Isn't Australia better as a swamp anyway?
So I tried running that same world param set for, uh, a longer time. 4000 years to be precise. Well it crashed out at 3720-something, so I re-ran it for 3000 years. Interesting results. The dragon population is not much bigger - just under 30, the wandering hunters seem to run into them often enough, even on the isolated continent (there's a tip that is within zone of influence of one civ) to keep them from overcrowding. Minotaurs seem to be doing fine, I haven't checked the cyclops/ettin/giant populations in detail. There's also three thousand years of accumulated literature in the Necromancer towers - looking at the broad sweep of intellectual currents in Legends mode is pretty fun.

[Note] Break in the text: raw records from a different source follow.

Record QueueResponse := {
  response_epoch : string;
  response_revision : Z;
  response_registry_revision : Z;
  response_failure : option InstallQueueFailure;
  response_active : option ActiveView;
  response_items : list QueuedItemView;
  response_view : QueueView;
  response_notice : option QueueNotice;
  response_started : option InstallStart;
  response_removed : option string;
}.

Definition active_view (s : QueueState) (id : string) (e : Entry) : ActiveView := {|
  active_queue_id := id; active_install_id := Some id;
  active_operation_id := Some (status_operation_id (entry_status e));
  active_started_at := started_at e; active_kind := request_kind (entry_request e);
  active_title := item_label (entry_item e); active_label := item_label (entry_item e);
  active_summary := phase_label (status_view (entry_status e)); active_item := entry_item e;
  active_progress := status_view (entry_status e);
  active_retry_action :=
    if negb (closed s) && retained_retry_eligible e
    then Some (enabled "retry" "Retry settlement") else None |}.

Definition queued_view (total index : nat) (id : string) (e : Entry) : QueuedItemView := {|
  queued_queue_id := id; queued_state_id := "queued"; queued_kind := request_kind (entry_request e);
  queued_title := item_label (entry_item e); queued_label := item_label (entry_item e);
  queued_summary := "Waiting to install"; queued_detail := ""; queued_position := S index;
  queued_total := total; queued_item := entry_item e; queued_remove_action := remove_action |}.

Definition queue_view (s : QueueState) : QueueView :=
  let total := length (queued s) in {|
  queue_state_id := if negb (is_none (active s)) then "active" else if (0 <? total)%nat then "queued" else "empty";
  queue_status_label := if negb (is_none (active s)) then "Installing" else "Install queue";
  queue_title := "Install queue"; queue_summary := ""; queue_count := total;
  queue_count_label := display_Z (Z.of_nat total) +:+ " queued"; queue_item_label := "Queued installs";
  next_label := None; active_queued_count_label := None;
  queue_section_title := "Up next"; queue_empty_title := "No queued installs";
  queue_empty_summary := "Installations will appear here." |}.

Definition project (s : QueueState) : QueueResponse := {|
  response_epoch := epoch s; response_revision := revision s;
  response_registry_revision := registry_revision s; response_failure := latest_failure s;
  response_active := id ← active s; e ← entries s !! id; Some (active_view s id e);
  response_items := omap (λ '(index, id),
    queued_view (length (queued s)) index id <$> entries s !! id)
    (zip (seq 0 (length (queued s))) (queued s));
  response_view := queue_view s; response_notice := None; response_started := None;
  response_removed := None |}.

What was interesting was what happened to the dwarf civs. There are 4 in this world. One in the far north near goblins and humans, one in the west surrounded by swamps and goblins, two in the center - one near elves, one near humans but with access to various other places. In my original run, the northern civ's starting dwarf king promptly became a vampire and (in cooperation with the neighbor human civ) conquered and exterminated the goblins, the swamp-surrounded dwarves got wiped out by their goblin neighbors, and the other two civs just did the usual dwarfy stuff.
In the 3K-year-run, however, an entirely different history. The northern civ had a succession of normal non-vampire monarchs, then a few hundred years in, a goblin became king, ruled for about a thousand years (goblins are immortal), then became a vampire, and his reign of terror across the entire north continues to this day. The swamp dwarves, instead of getting wiped out - well, the monarch is a goblin queen, and the capital's population is ~700 dwarves and over 10000 goblins. The elf-neighboring dwarves got beaten and eaten - their last monarch was a human queen. And the last civ? They had a succession of mostly ordinary monarchs, up to about 1100, when their queen became a vampire and ruled for two millennia. Then, in 2984, she was assassinated, and a new, normal king has been crowned. His first act as monarch: "In the early spring of 2986, Onget lifted numerous oppressive laws from The Dyes of Closing."
So out of 4 dwarf civs, one is extinct, two suffer the rule of tyrannical despots, and one has just overthrown such a despot. A new king is crowned, justice has its champion once more. A new age for Dwarvenkind dawns ...
Yeah, I think this is the right time and place to strike the earth.